Pouco se conversou na ida à Ilha do Governador, ao aeroporto, um dos passeios favoritos da família. Nenhuma palavra sobre os acontecimentos da véspera, meu tio estava amuado, quieto, parecia desconfortável, cercado por pessoas que dele queriam arrancar alguma informação sobre os incidentes. Sentindo-se pressionado, ele retrucava com o silêncio, mudez agressiva, que rechaçava qualquer possibilidade de questionamento, era evidente que preferiria não estar ali. Ainda tentei lhe fazer uma pergunta, mas fui travado pela minha mãe, Hoje é dia de falar de coisas boas, do carro. O banco não é macio? Está gostando de ver a rua daqui? Eu, pequeno, pouco conseguia alcançar o para-brisa, minha linha de visão ficava na altura do painel, para observar o caminho precisava olhar pelas janelas laterais. Mas eu estava na frente, num Opala quatro portas, com cheiro de novo, era o que importava. Havia novas janelas, novos enquadramentos, novas maneiras de ver o mundo. Molduras que tornavam melhor o quadro, a paisagem, as ruas, as árvores, as pessoas, a cidade. Ali, ficávamos mais fortes e seguros, menos vulneráveis aos buracos, às imperfeições do caminho, às ameaças que poderiam nos chegar das calçadas povoadas de pessoas pobres, sem dentes, sem carros, sem ar-condicionado em casa. A suspensão do Opala cumpria o papel de alisar caminhos, de torná-los mais prazerosos e exclusivos.

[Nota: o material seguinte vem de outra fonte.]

Lemma submit_poll_armed fd tok i io io' :
  submit_poll fd tok i io = (Ok tt, io') ->
  registrations io' = registrations io /\ armed (ring io') ≡ₚ poll_for fd (tok, i) :: armed (ring io).
Proof.
  unfold submit_poll. destruct (push _ _) as [k|] eqn:E; [|done]. apply push_armed in E.
  destruct (submit k) as [r k'] eqn:E2. apply submit_armed in E2. intros [= -> <-]. cbn. by rewrite E2.
Qed.

Lemma rearm_armed l io io' :
  rearm l io = (Ok tt, io') ->
  registrations io' = registrations io /\
  armed (ring io') ≡ₚ ((fun x => poll_for (fst x) (snd x)) <$> rev l) ++ armed (ring io).
Proof.
  revert io. induction l as [|[fd [tok i]] l IH]; intros io; cbn [rearm]; [by intros [= <-]|].
  destruct (submit_poll fd tok i io) as [[[]|e] io1] eqn:E; [|done]. apply submit_poll_armed in E as [Hr Ha].
  intros Hl. apply IH in Hl as [-> Hl]. split; [done|]. rewrite Hl, Ha. cbn [rev].
  rewrite fmap_app, <- app_assoc. done.
Qed.

Lemma fired_event tok cqes :
  tok ∈ cqes.*1 -> Forall (fun c => 0 <= snd c) cqes ->
  existsb (fun e => token e =? tok) (omap event_of cqes) = true.
Proof.
  intros ((tok' & res) & -> & Hin)%list_elem_of_fmap Hok. apply existsb_exists.
  rewrite Forall_forall in Hok. specialize (Hok _ Hin). cbn in Hok.
  eexists. split; [apply list_elem_of_In, list_elem_of_omap|].
  - exists (tok', res). split; [done|]. unfold event_of. cbn. by destruct (Z.ltb_spec res 0); [lia|].
  - cbn. apply Z.eqb_refl.
Qed.

Lemma uring_poll_ok timeout io es io' :
  uring_poll timeout io = (Ok es, io') ->
  exists n cqes k', completions (snd (submit_and_wait n (ring io))) = (cqes, k') /\ es = omap event_of cqes /\
    rearm (to_rearm es (registrations io)) (mkUring k' (registrations io)) = (Ok tt, io').
Proof.
  unfold uring_poll. set (n := if bool_decide _ then _ else _). destruct (submit_and_wait n (ring io)) as [r k] eqn:Ew.
  destruct (completions k) as [cqes k'] eqn:Ec. intros Hp. exists n, cqes, k'. rewrite Ew.
  assert (Hgo : match rearm (to_rearm (omap event_of cqes) (registrations io)) (mkUring k' (registrations io)) with
                | (Ok _, io) => (Ok (omap event_of cqes), io)
                | (Err e, io) => (Err e, io)
                end = (Ok es, io')) by (destruct r as [|e]; [done|by case_bool_decide]).
  destruct (rearm _ _) as [[[]|] io1] eqn:Er; [|done]. injection Hgo as <- <-. done.
Qed.
(** ** Routers on a pool of one *)

(** On the pool of the one backend [b0] the router sends to [b0] or rejects. *)
Class StaysOn (b0 : BackendId) (R : Type) `{Router R} := {
  stays : R -> Prop;
  route_stays : forall clk req sigs r, stays r ->
    let '(d, r') := route clk req (mkPool [b0]) sigs r in
    stays r' /\ match d with Send b => b = b0 | Hedge _ => False | Reject _ => True end;
  response_stays : forall clk d o r, stays r -> stays (on_response clk d o r);
}.

#[global, refine] Instance weighted_stays b0 : StaysOn b0 WeightedRandomRouter := {
  stays := fun r => weighted_ok r /\ w_backends r = [b0] }.
Proof.
  - intros clk req sigs r [Hok Hb]. cbn [route weighted_router].
    destruct (weighted_route_outcome (mkPool [b0]) sigs r Hok) as (d & r' & -> & Hok' & Hb' & Hd). cbn.
    rewrite Hb', Hb. split; [done|]. destruct d as [b|bs|s]; try done.
    destruct Hd as (_ & Hin & _). rewrite Hb in Hin. destruct Hin as [Hin|Hin]; by apply list_elem_of_singleton in Hin.
  - done.
Defined.

(** The cache only knows [b0]. *)
Definition only_knows (b0 : BackendId) (t : PrefixTrie) : Prop := forall p b, at_path p (root t) = Some b -> b = b0.

Lemma insert_only_knows b0 hashes t : only_knows b0 t -> only_knows b0 (trie_insert hashes b0 t).
Proof.
  intros Ht. unfold trie_insert. destruct hashes as [|h hashes]; [done|].
  intros p b. cbn [root]. rewrite at_insert. case_decide; [by intros [= <-]|].
  destruct (_ <=? _)%nat; [by rewrite at_default|]. apply Ht.
Qed.

Lemma longest_only_knows b0 hashes t b : only_knows b0 t -> longest_match hashes t = Some b -> b = b0.
Proof.
  intros Ht. unfold longest_match.
  destruct (longest_loop_spec hashes (root t) None) as [(k & b' & _ & Hb & _ & ->)|[_ ->]]; [|done].
  intros [= <-]. by apply (Ht _ _ Hb).
Qed.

Não haveria obstáculos para os que rodavam num carro que chamava a atenção por onde passava, cartaz que alardeava nossa sintonia com o progresso do país, estávamos no mesmo passo da nação que tanto avançava. Como num anúncio do Conga, tênis vagabundo e então onipresente. A foto de um menino marchando, vestido com um uniforme escolar, era acompanhada de uma frase direta, imperativa: “Pise firme que este chão é seu”. A imagem do garoto fora captada de baixo para cima, destacava a sola do calçado, o gesto de pisar, de conquistar, de ignorar barreiras e inimigos, de mostrar quem mandava. Rodávamos com firmeza, as ruas eram nossas, sucumbiam à força de nosso carro.

No início da noite, deixamos meus tios e prima e voltamos para casa. O Obrigado dirigido aos meus pais foi uma das poucas palavras que ouvi meu tio pronunciar ao longo da tarde. Conseguira o objetivo de ficar praticamente mudo, respondera com murmúrios às tentativas feitas por tia Laura para animá-lo. Ao chegarmos, meu pai disse que eu e minha irmã podíamos ir para a rua, brincar um pouco. Eu reclamei, queria ver televisão, mas ele insistiu, tinha que conversar com minha mãe, a tardinha estava agradável, nós poderíamos levar nossas bicicletas. Na volta, prometeu, contaria uma novidade. Não era comum que fôssemos para a rua na hora em que a mamãe costumava nos chamar para tomar banho. Mas aquele era um dia excepcional, o Dia do Carro Novo — até que seria legal contar para os amigos como tinha sido o passeio no Opala, tão grande, tão confortável, tão macio. Montado na bicicleta, ao descer a suave ladeira numa das extremidades da rua, eu imitava, com a boca, o barulho do motor da nova conquista da família: brrum, brrum brrum, o ruído dos 80 cavalos, das 2.500 cilindradas.

À noite, assim que sentamos à mesa da cozinha para jantar, meu pai revelou a novidade: um sobrinho, filho de seu irmão mais velho, viria passar uma temporada conosco. Ele era adulto, 19 anos, morava em Vitória, e precisava ficar uns dias lá em casa. O rapaz andou meio doente, o médico recomendou que ele trocasse de ares, consultasse especialistas no Rio.

— Onde ele vai dormir? No meu quarto? — quis saber.

— Não, acho que não —, respondeu meu pai. — Ele não quer incomodar, e existe um risco, ainda que pequeno, de a doença dele ser um pouco contagiosa. Eu conversei com sua mãe, achamos melhor que ele ocupe o quarto de empregada, mais afastado. Até porque a Jandira vai ficar fora por duas semanas.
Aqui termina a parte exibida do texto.